Aim of the exercise
Reply with the data below, repeated exactly in full.

Collected data:
(** C9 (as the code has it). For an input with both [workflow] and
    [workflow_name], what validation does is decided by the value of
    [workflow_name]:
    - a non-empty string: the inline workflow is dropped, a validated request
      carries the workflow loaded for the name, and when loading gives nothing
      (or an empty value) validation fails with
      "Could not load workflow: <name>";
    - a falsy value (null, the empty string, 0, false, an empty list or
      mapping): the catalog is not consulted; a truthy inline workflow is kept
      and is the validated request's workflow, a falsy one gives the
      missing-parameter error;
    - a truthy value that is not a string: validation raises
      [AttributeError] before any file is touched. *)
Theorem workflow_name_overrides_inline E job_input d inline workflow_name :
  input_mapping E job_input d ->
  dict_get d "workflow" = Some inline ->
  dict_get d "workflow_name" = Some workflow_name ->
  (forall name,
      workflow_name = VStr name ->
      name <> "" ->
      exists loaded tr,
        load_workflow_by_name E (VStr name) = (Ok loaded, tr) /\
        (truthy loaded = false ->
         validate_input E job_input =
         (Ok (VNone, VStr ("Could not load workflow: " ++ name)), tr)) /\
        (truthy loaded = true ->
         validate_input E job_input =
         (result (validate_images (VDict d) loaded),
          (tr ++ trace (validate_images (VDict d) loaded))%list) /\
         forall validated_data error_message,
           result (validate_input E job_input)
           = Ok (validated_data, error_message) ->
           truthy error_message = false ->
           py_getitem validated_data (VStr "workflow") = Ok loaded)) /\
  (truthy workflow_name = false ->
   truthy inline = true ->
   validate_input E job_input = validate_images (VDict d) inline /\
   trace (validate_input E job_input) = [] /\
   forall validated_data error_message,
     result (validate_input E job_input) = Ok (validated_data, error_message) ->
     truthy error_message = false ->
     py_getitem validated_data (VStr "workflow") = Ok inline) /\
  (truthy workflow_name = false ->
   truthy inline = false ->
   validate_input E job_input =
   ret (VNone, VStr "Missing 'workflow' or 'workflow_name' parameter")) /\
  (truthy workflow_name = true ->
   (forall name, workflow_name <> VStr name) ->
   validate_input E job_input =
   (Raise (Exn AttributeError
             ("'" ++ type_name workflow_name
                  ++ "' object has no attribute 'endswith'")),
    [])).
Proof.
  intros Hin Hinline Hname.
  rewrite (validate_input_mapping _ _ _ Hin).
  assert (Hfield : dict_field d "workflow_name" = workflow_name)
    by (unfold dict_field; rewrite Hname; reflexivity).
  assert (Hwf : dict_field d "workflow" = inline)
    by (unfold dict_field; rewrite Hinline; reflexivity).
  split; [|split; [|split]].
  - intros name -> Hne.
    destruct (load_workflow_by_name_total E name) as (loaded & tr & Hload).
    exists loaded, tr. split; [exact Hload|].
    rewrite validate_parsed_named by (rewrite Hfield; apply truthy_str, Hne).
    rewrite Hfield. split.
    + intros Hfalsy. rewrite (bind_run _ _ _ _ Hload), Hfalsy. cbn.
      rewrite app_nil_r. reflexivity.
    + intros Htruthy. rewrite (bind_run _ _ _ _ Hload), Htruthy.
      cbn [negb]. split; [reflexivity|].
      intros v err Hres Herr. cbn [result fst] in Hres.
      destruct (validate_images_cases d loaded v err Hres)
        as [[_ ->]|(-> & _ & _)]; [discriminate|reflexivity].
  - intros Hfalsy Htruthy.
    rewrite validate_parsed_inline
      by (rewrite ?Hwf, ?Hfield; assumption).
    rewrite Hwf. split; [reflexivity|]. split.
    + unfold validate_images. rewrite py_get_dict, bind_lift_ok.
      destruct (dict_field d "images") as [|b|z|s|l|d']; try reflexivity.
      destruct (all_name_and_image l) as [[|]|e]; reflexivity.
    + intros v err Hres Herr.
      destruct (validate_images_cases d inline v err Hres)
        as [[_ ->]|(-> & _ & _)]; [discriminate|reflexivity].
  - intros Hfalsy Hempty.
    apply validate_parsed_missing; rewrite ?Hwf, ?Hfield; assumption.
  - intros Htruthy Hstr.
    rewrite validate_parsed_named by (rewrite Hfield; exact Htruthy).
    rewrite Hfield. unfold load_workflow_by_name.
    destruct workflow_name as [|b|z|s|l|d']; try reflexivity.
    exfalso. exact (Hstr s eq_refl).
Qed.

Lemma workflow_name_overrides_inline_witness :
  validate_input sample_env
    (VDict [("workflow", base64_workflow); ("workflow_name", VStr "basic")]) =
  (Ok (VDict [("workflow", plain_workflow); ("images", VNone)], VNone),
   [EvPathExists "/runpod-volume/workflows/basic.json";
    EvOpenJson "/runpod-volume/workflows/basic.json"]) /\
  validate_input sample_env
    (VDict [("workflow", base64_workflow); ("workflow_name", VStr "other")]) =
  (Ok (VNone, VStr "Could not load workflow: other"),
   [EvPathExists "/runpod-volume/workflows/other.json"]) /\
  validate_input sample_env
    (VDict [("workflow", base64_workflow); ("workflow_name", VNone)]) =
  ret (VDict [("workflow", base64_workflow); ("images", VNone)], VNone) /\
  validate_input sample_env
    (VDict [("workflow", VDict []); ("workflow_name", VInt 0)]) =
  ret (VNone, VStr "Missing 'workflow' or 'workflow_name' parameter") /\
  validate_input sample_env
    (VDict [("workflow", base64_workflow); ("workflow_name", VList [VInt 1])]) =
  (Raise (Exn AttributeError "'list' object has no attribute 'endswith'"), []).
Proof.
  split; [|split; [|split; [|split]]].
  - destruct (proj1 (workflow_name_overrides_inline sample_env _
                [("workflow", base64_workflow); ("workflow_name", VStr "basic")]
                base64_workflow (VStr "basic")
                (or_introl eq_refl) eq_refl eq_refl) "basic" eq_refl)
      as (loaded & tr & Hload & _ & Hok); [discriminate|].
    injection Hload as <- <-. exact (proj1 (Hok eq_refl)).
  - destruct (proj1 (workflow_name_overrides_inline sample_env _
                [("workflow", base64_workflow); ("workflow_name", VStr "other")]
                base64_workflow (VStr "other")
                (or_introl eq_refl) eq_refl eq_refl) "other" eq_refl)
      as (loaded & tr & Hload & Hfail & _); [discriminate|].
    injection Hload as <- <-. exact (Hfail eq_refl).
  - exact (proj1 (proj1 (proj2 (workflow_name_overrides_inline sample_env _
             [("workflow", base64_workflow); ("workflow_name", VNone)]
             base64_workflow VNone (or_introl eq_refl) eq_refl eq_refl))
             eq_refl eq_refl)).
  - exact (proj1 (proj2 (proj2 (workflow_name_overrides_inline sample_env _
             [("workflow", VDict []); ("workflow_name", VInt 0)]
             (VDict []) (VInt 0) (or_introl eq_refl) eq_refl eq_refl)))
             eq_refl eq_refl).
  - apply (proj2 (proj2 (proj2 (workflow_name_overrides_inline sample_env _
             [("workflow", base64_workflow); ("workflow_name", VList [VInt 1])]
             base64_workflow (VList [VInt 1])
             (or_introl eq_refl) eq_refl eq_refl)))).
    + reflexivity.
    + intros name. discriminate.
Defined.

The answer
(** C9 (as the code has it). For an input with both [workflow] and
    [workflow_name], what validation does is decided by the value of
    [workflow_name]:
    - a non-empty string: the inline workflow is dropped, a validated request
      carries the workflow loaded for the name, and when loading gives nothing
      (or an empty value) validation fails with
      "Could not load workflow: <name>";
    - a falsy value (null, the empty string, 0, false, an empty list or
      mapping): the catalog is not consulted; a truthy inline workflow is kept
      and is the validated request's workflow, a falsy one gives the
      missing-parameter error;
    - a truthy value that is not a string: validation raises
      [AttributeError] before any file is touched. *)
Theorem workflow_name_overrides_inline E job_input d inline workflow_name :
  input_mapping E job_input d ->
  dict_get d "workflow" = Some inline ->
  dict_get d "workflow_name" = Some workflow_name ->
  (forall name,
      workflow_name = VStr name ->
      name <> "" ->
      exists loaded tr,
        load_workflow_by_name E (VStr name) = (Ok loaded, tr) /\
        (truthy loaded = false ->
         validate_input E job_input =
         (Ok (VNone, VStr ("Could not load workflow: " ++ name)), tr)) /\
        (truthy loaded = true ->
         validate_input E job_input =
         (result (validate_images (VDict d) loaded),
          (tr ++ trace (validate_images (VDict d) loaded))%list) /\
         forall validated_data error_message,
           result (validate_input E job_input)
           = Ok (validated_data, error_message) ->
           truthy error_message = false ->
           py_getitem validated_data (VStr "workflow") = Ok loaded)) /\
  (truthy workflow_name = false ->
   truthy inline = true ->
   validate_input E job_input = validate_images (VDict d) inline /\
   trace (validate_input E job_input) = [] /\
   forall validated_data error_message,
     result (validate_input E job_input) = Ok (validated_data, error_message) ->
     truthy error_message = false ->
     py_getitem validated_data (VStr "workflow") = Ok inline) /\
  (truthy workflow_name = false ->
   truthy inline = false ->
   validate_input E job_input =
   ret (VNone, VStr "Missing 'workflow' or 'workflow_name' parameter")) /\
  (truthy workflow_name = true ->
   (forall name, workflow_name <> VStr name) ->
   validate_input E job_input =
   (Raise (Exn AttributeError
             ("'" ++ type_name workflow_name
                  ++ "' object has no attribute 'endswith'")),
    [])).
Proof.
  intros Hin Hinline Hname.
  rewrite (validate_input_mapping _ _ _ Hin).
  assert (Hfield : dict_field d "workflow_name" = workflow_name)
    by (unfold dict_field; rewrite Hname; reflexivity).
  assert (Hwf : dict_field d "workflow" = inline)
    by (unfold dict_field; rewrite Hinline; reflexivity).
  split; [|split; [|split]].
  - intros name -> Hne.
    destruct (load_workflow_by_name_total E name) as (loaded & tr & Hload).
    exists loaded, tr. split; [exact Hload|].
    rewrite validate_parsed_named by (rewrite Hfield; apply truthy_str, Hne).
    rewrite Hfield. split.
    + intros Hfalsy. rewrite (bind_run _ _ _ _ Hload), Hfalsy. cbn.
      rewrite app_nil_r. reflexivity.
    + intros Htruthy. rewrite (bind_run _ _ _ _ Hload), Htruthy.
      cbn [negb]. split; [reflexivity|].
      intros v err Hres Herr. cbn [result fst] in Hres.
      destruct (validate_images_cases d loaded v err Hres)
        as [[_ ->]|(-> & _ & _)]; [discriminate|reflexivity].
  - intros Hfalsy Htruthy.
    rewrite validate_parsed_inline
      by (rewrite ?Hwf, ?Hfield; assumption).
    rewrite Hwf. split; [reflexivity|]. split.
    + unfold validate_images. rewrite py_get_dict, bind_lift_ok.
      destruct (dict_field d "images") as [|b|z|s|l|d']; try reflexivity.
      destruct (all_name_and_image l) as [[|]|e]; reflexivity.
    + intros v err Hres Herr.
      destruct (validate_images_cases d inline v err Hres)
        as [[_ ->]|(-> & _ & _)]; [discriminate|reflexivity].
  - intros Hfalsy Hempty.
    apply validate_parsed_missing; rewrite ?Hwf, ?Hfield; assumption.
  - intros Htruthy Hstr.
    rewrite validate_parsed_named by (rewrite Hfield; exact Htruthy).
    rewrite Hfield. unfold load_workflow_by_name.
    destruct workflow_name as [|b|z|s|l|d']; try reflexivity.
    exfalso. exact (Hstr s eq_refl).
Qed.

Lemma workflow_name_overrides_inline_witness :
  validate_input sample_env
    (VDict [("workflow", base64_workflow); ("workflow_name", VStr "basic")]) =
  (Ok (VDict [("workflow", plain_workflow); ("images", VNone)], VNone),
   [EvPathExists "/runpod-volume/workflows/basic.json";
    EvOpenJson "/runpod-volume/workflows/basic.json"]) /\
  validate_input sample_env
    (VDict [("workflow", base64_workflow); ("workflow_name", VStr "other")]) =
  (Ok (VNone, VStr "Could not load workflow: other"),
   [EvPathExists "/runpod-volume/workflows/other.json"]) /\
  validate_input sample_env
    (VDict [("workflow", base64_workflow); ("workflow_name", VNone)]) =
  ret (VDict [("workflow", base64_workflow); ("images", VNone)], VNone) /\
  validate_input sample_env
    (VDict [("workflow", VDict []); ("workflow_name", VInt 0)]) =
  ret (VNone, VStr "Missing 'workflow' or 'workflow_name' parameter") /\
  validate_input sample_env
    (VDict [("workflow", base64_workflow); ("workflow_name", VList [VInt 1])]) =
  (Raise (Exn AttributeError "'list' object has no attribute 'endswith'"), []).
Proof.
  split; [|split; [|split; [|split]]].
  - destruct (proj1 (workflow_name_overrides_inline sample_env _
                [("workflow", base64_workflow); ("workflow_name", VStr "basic")]
                base64_workflow (VStr "basic")
                (or_introl eq_refl) eq_refl eq_refl) "basic" eq_refl)
      as (loaded & tr & Hload & _ & Hok); [discriminate|].
    injection Hload as <- <-. exact (proj1 (Hok eq_refl)).
  - destruct (proj1 (workflow_name_overrides_inline sample_env _
                [("workflow", base64_workflow); ("workflow_name", VStr "other")]
                base64_workflow (VStr "other")
                (or_introl eq_refl) eq_refl eq_refl) "other" eq_refl)
      as (loaded & tr & Hload & Hfail & _); [discriminate|].
    injection Hload as <- <-. exact (Hfail eq_refl).
  - exact (proj1 (proj1 (proj2 (workflow_name_overrides_inline sample_env _
             [("workflow", base64_workflow); ("workflow_name", VNone)]
             base64_workflow VNone (or_introl eq_refl) eq_refl eq_refl))
             eq_refl eq_refl)).
  - exact (proj1 (proj2 (proj2 (workflow_name_overrides_inline sample_env _
             [("workflow", VDict []); ("workflow_name", VInt 0)]
             (VDict []) (VInt 0) (or_introl eq_refl) eq_refl eq_refl)))
             eq_refl eq_refl).
  - apply (proj2 (proj2 (proj2 (workflow_name_overrides_inline sample_env _
             [("workflow", base64_workflow); ("workflow_name", VList [VInt 1])]
             base64_workflow (VList [VInt 1])
             (or_introl eq_refl) eq_refl eq_refl)))).
    + reflexivity.
    + intros name. discriminate.
Defined.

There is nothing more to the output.